The plaintiff testified that she waited at the corner for some automobiles to pass and then stepped off the curb, and when she got by some parked automobiles where she could see, she looked to her left, the direction from which the defendant came, and saw the lights of automobiles which were "stopped” at Audubon Road about three hundred thirty feet away when she last saw them. Then she started to cross. When she was about at the middle of the street, she was hit "in the back of the left side.” Before crossing she saw no more automobiles coming from either direction.

Without stating the evidence in further detail, we find nothing which should differentiate this case from a great array of cases of pedestrians crossing streets in which the negligence of the defendant and the due care of the plaintiff have been held to be questions for the jury. Barrett v. Checker Taxi Co. 263 Mass. 252. Hutchinson v. H. E. Shaw Co. 273 Mass. 51. Arnold v. Colbert, 273 Mass. 161. Durling v. Lamontain, 277 Mass. 517. McGuiggan v. Atkinson, 278 Mass. 264. Noyes v. Whiting, 289 Mass. 270.

The judge could not have ruled that the plaintiff was negligent because she did not wear her glasses. There was no evidence that under the existing conditions she could have seen better with them or that not wearing them had anything to do with the accident.

The defendant’s eighth request for ruling was rightly denied. On cross-examination of the plaintiff the defendant had brought out the facts that after a previous accident in February, 1932, and before that at a hospital in 1931, the plaintiff had complained of an injury to or pain in her back. On cross-examination of the plaintiff’s physician the defendant had elicited evidence that if the plaintiff had a sacra-iliac strain in 1931, it might persist for a year and a half. This evidence of former injury, brought out by the defendant, had no place in the case unless the defendant intended the inference to be drawn that the effects *229of it were still present in some form at the time of the accident in October, 1932. There was ample evidence that the plaintiff’s back was strained or injured after the October accident and that it was worse than it had been immediately before that accident.
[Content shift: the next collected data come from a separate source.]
Fixpoint eval (e : Expr) : outcome Value :=
  match e with
  | E_Literal l => Ok (literal_value l)
  | E_Column _ table name => Ok (col table name)
  | E_Unary op e =>
      match op, e with
      | UnaryOp.Negate, E_Literal l =>
          match negated_literal l with Some v => Ok v | None => unary_value op (literal_value l) end
      | _, _ => x ← eval e; unary_value op x
      end
  | E_Binary op l r =>
      match op with
      | BinaryOp.Like | BinaryOp.Glob =>
          y ← eval r;
          x ← eval l;
          Vdbe.call_scalar (bytes_of (if bool_decide (op = BinaryOp.Like) then "like" else "glob")) [y; x]
      | BinaryOp.JsonExtract | BinaryOp.JsonExtractText =>
          x ← eval l;
          p ← match literal_path r with Some p => Ok (Text p) | None => eval r end;
          json_arrow_value op x p
      | _ => x ← eval l; y ← eval r; binary_value op l r x y
      end
  | E_Function name _ (FA_List es) _ _ =>
      xs ← (fix evals (es : list Expr) : outcome (list Value) :=
              match es with [] => Ok [] | e :: es => x ← eval e; xs ← evals es; Ok (x :: xs) end) es;
      Vdbe.call_scalar name xs
  | E_Between e low high negated =>
      x ← eval e;
      lo ← eval low;
      hi ← eval high;
      b ← between_value e low high negated x lo hi;
      Ok (bool3_to_value b)
  | E_Collate e _ => eval e
  | E_AggRef reg => Ok (aggs reg)
  | E_Coalesce2 l r => x ← eval l; if is_null x then eval r else Ok x
  | _ => Err (Error_msg "not evaluated here")
  end.
Fixpoint evals (es : list Expr) : outcome (list Value) :=
  match es with [] => Ok [] | e :: es => x ← eval e; xs ← evals es; Ok (x :: xs) end.

(** A condition holds when its value is true; a NULL follows [on_null]. *)
Definition holds (want on_null : bool) (x : Value) : bool :=
  match truth x with Some t => Bool.eqb t want | None => on_null end.
End Eval.

(** ** The expressions covered

    Subqueries are compiled elsewhere; a BETWEEN is covered as a condition whose
    two comparisons have the same affinity and the default collation
    ([plain_between]: the code gives both the affinity of the first and no
    collation), its value form has the fault of [between_null_bound]; functions that read the
    state of the machine are not functions of the row. [is_agg] are the
    registers of aggregate results. *)

Definition plain_between (ctx : Ctx) (e low high : Expr) : Prop :=
  comparison_affinity ctx e low = comparison_affinity ctx e high /\
  comparison_collation ctx e low = None /\ comparison_collation ctx e high = None.
Section Supported.
Variable (ctx : Ctx) (is_agg : Z -> Prop).
Inductive supported : Expr -> Prop :=
  | S_Literal l : supported (E_Literal l)
  | S_Column s t n : supported (E_Column s t n)
  | S_Unary op e : supported e -> supported (E_Unary op e)
  | S_Binary op l r : supported l -> supported r -> supported (E_Binary op l r)
  | S_Function name es filter over :
      handled (to_ascii_lowercase name) = false -> zlen es < 256 -> supported_args es ->
      supported (E_Function name false (FA_List es) filter over)
  | S_Collate e c : supported e -> supported (E_Collate e c)
  | S_AggRef r : is_agg r -> supported (E_AggRef r)
  | S_Coalesce2 l r : supported l -> supported r -> supported (E_Coalesce2 l r)
with supported_args : list Expr -> Prop :=
  | SA_nil : supported_args []
  | SA_cons e es : supported e -> supported_args es -> supported_args (e :: es).
Inductive condition : Expr -> Prop :=
  | C_And l r : condition l -> condition r -> condition (E_Binary BinaryOp.And l r)
  | C_Or l r : condition l -> condition r -> condition (E_Binary BinaryOp.Or l r)
  | C_Not e : condition e -> condition (E_Unary UnaryOp.Not e)
  | C_Between e low high negated :
      supported e -> supported low -> supported high -> plain_between ctx e low high ->
      condition (E_Between e low high negated)
  | C_Value e : supported e -> condition e.
End Supported.
Scheme supported_ind2 := Induction for supported Sort Prop
  with supported_args_ind2 := Induction for supported_args Sort Prop.

(** ** The constants the compiler recognises *)

Lemma literal_path_spec e : json_arrow_path_literal e = literal_path e.
Proof.
  destruct e as [[|n| |t| |]| |[] [[]| | | | | | | | | | | | | | | | |]| | | | | | | | | | | | | | |]; try done; cbn.
  - destruct (Z.geb_spec n 0), (Z.leb_spec 0 n); try lia; [done|]. by destruct (n =? _).
  - f_equal. unfold starts_with. destruct t as [|b t]; [done|]. cbn. rewrite take_0.
    destruct (decide (b = 36)) as [->|Hb]; [by rewrite !bool_decide_true|]. by rewrite !bool_decide_false by congruence.
Qed.
Section Constants.
Context `{SqlFunctions} (ctx : Ctx) (col : option bytes -> bytes -> Value) (aggs : Z -> Value).
Lemma eval_negated e l : const_negate e = Some l -> eval ctx col aggs (E_Unary UnaryOp.Negate e) = Ok (literal_value l).
Proof.
  destruct e as [[]| | | | | | | | | | | | | | | | |]; try done; cbn.
  - destruct (n =? _); [done|]. by intros [= <-].
  - by intros [= <-].
Qed.
Lemma eval_unary op e : (op = UnaryOp.Negate -> const_negate e = None) ->
  eval ctx col aggs (E_Unary op e) = (x ← eval ctx col aggs e; unary_value op x).
Proof.
  intros Hn. destruct op; [|by destruct e..]. specialize (Hn eq_refl). destruct e as [[]| | | | | | | | | | | | | | | | |]; try done; cbn in *.
  by destruct (n =? _).
Qed.
End Constants.

(** ** Shifts

    The masks of [shift] are a multiplication, wrapping around, or a division
    rounding down, by a power of two that is capped at 2^64. *)

Lemma arithmetic_right n k : is_i64 n -> 0 < k < 64 ->
  i64 (let ua := Z.shiftr (u64 n) k in if n <? 0 then Z.lor ua (u64 (Z.shiftl (2 ^ 64 - 1) (64 - k))) else ua) = n / 2 ^ k.
Proof.
  intros Hn Hk. unfold is_i64 in Hn. cbv zeta. rewrite Z.shiftr_div_pow2 by lia.
  pose proof (Z.pow_pos_nonneg 2 k ltac:(lia) ltac:(lia)) as Hpos.
  assert (2 ^ 64 = 2 ^ (64 - k) * 2 ^ k) as Hsplit by (rewrite <- Z.pow_add_r by lia; f_equal; lia).
  assert (- 2 ^ 63 <= n / 2 ^ k < 2 ^ 63) as Hq.
  { pose proof (Z.div_le_mono (- 2 ^ 63) n (2 ^ k) Hpos ltac:(lia)). pose proof (Z.div_lt_upper_bound n (2 ^ k) (2 ^ 63) Hpos ltac:(nia)).
    assert (- 2 ^ 63 <= - 2 ^ 63 / 2 ^ k); [|lia]. apply Z.div_le_lower_bound; nia. }
  destruct (Z.ltb_spec n 0) as [Hneg|Hpos'].
  - assert (u64 n = n + 2 ^ 64) as Hu by (unfold u64; symmetry; apply (Z.mod_unique_pos _ _ (-1)); lia).
    rewrite Hu, Hsplit, Z.div_add by lia.
    assert (u64 (Z.shiftl (2 ^ (64 - k) * 2 ^ k - 1) (64 - k)) = Z.shiftl (2 ^ k - 1) (64 - k)) as ->.
    { rewrite !Z.shiftl_mul_pow2 by lia. unfold u64. symmetry. apply (Z.mod_unique_pos _ _ (2 ^ (64 - k) - 1)); nia. }
    pose proof (Z.div_lt_upper_bound n (2 ^ k) 0 Hpos ltac:(lia)) as Hneg'.
    assert (- 2 ^ (64 - k) <= n / 2 ^ k) as Hlow by (apply Z.div_le_lower_bound; nia).
    rewrite Z.lor_comm, lor_shiftl_add by lia.
    transitivity (i64 ((n / 2 ^ k) mod 2 ^ 64)); [|unfold i64; rewrite sext_mod by lia; by apply sext_small].
    f_equal. apply (Z.mod_unique_pos _ _ (-1)); nia.
  - replace (u64 n) with n by (symmetry; apply Z.mod_small; lia). by apply sext_small.
Qed.
Lemma shift_by_spec to_left n m : is_i64 n ->
  shift_by to_left n m =
    (let k := Z.min (Z.abs m) 64 in if xorb to_left (m <? 0) then i64 (n * 2 ^ k) else n / 2 ^ k).
Proof.
  intros Hn. unfold shift_by. destruct (Z.eqb_spec m 0) as [->|Hm]; cbn zeta.
  { replace (Z.min (Z.abs 0) 64) with 0 by lia. rewrite Z.mul_1_r, Z.div_1_r. destruct (xorb _ _); [|done].
    symmetry. by apply sext_small. }
  assert (shift to_left n m = (let k := Z.min (Z.abs m) 64 in let left := xorb to_left (m <? 0) in
    if k >=? 64 then (if (0 <=? n) || left then 0 else -1)
    else i64 (if left then u64 (Z.shiftl (u64 n) k)
              else let ua := Z.shiftr (u64 n) k in if n <? 0 then Z.lor ua (u64 (Z.shiftl (2 ^ 64 - 1) (64 - k))) else ua))) as ->.
  { unfold shift. cbv zeta. destruct (Z.ltb_spec m 0).
    - destruct (Z.gtb_spec m (-64)); rewrite xorb_true_r;
        [replace (Z.min (Z.abs m) 64) with (- m) by lia|replace (Z.min (Z.abs m) 64) with 64 by lia]; done.
    - rewrite xorb_false_r. destruct (Z.geb_spec m 64).
      + replace (Z.min (Z.abs m) 64) with 64 by lia. done.
      + replace (Z.min (Z.abs m) 64) with m by lia. by destruct (Z.geb_spec m 64); [lia|]. }
  cbn zeta. destruct (Z.geb_spec (Z.min (Z.abs m) 64) 64) as [Hk|Hk].
  - replace (Z.min (Z.abs m) 64) with 64 by lia. destruct (xorb _ _); rewrite ?orb_true_r, ?orb_false_r.
    + unfold i64. rewrite <- sext_mod, Z.mod_mul by lia. done.
    + unfold is_i64 in Hn. destruct (Z.leb_spec 0 n); symmetry; [apply Z.div_small; lia|].
      symmetry. apply (Z.div_unique_pos _ _ _ (n + 2 ^ 64)); lia.
  - destruct (xorb _ _); [|apply arithmetic_right; [done|lia]].
    unfold u64, i64. rewrite sext_mod, Z.shiftl_mul_pow2 by lia. rewrite <- (sext_mod 64 (n * _)), <- (sext_mod 64 (n mod _ * _)) by lia.
    by rewrite Z.mul_mod_idemp_l by lia.
Qed.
The jury could find that “any strained condition of her back [which was] present” at the time of that accident was “accelerated or increased by reason of the accident.” There was no error in the instructions given on this same subject. The jury were told that the plaintiff could recover only such damages as she sustained from the injury for which the action was brought and that the burden of proof was upon her. Larson v. Boston Elevated Railway, 212 Mass. 262, 268.

Exceptions overruled.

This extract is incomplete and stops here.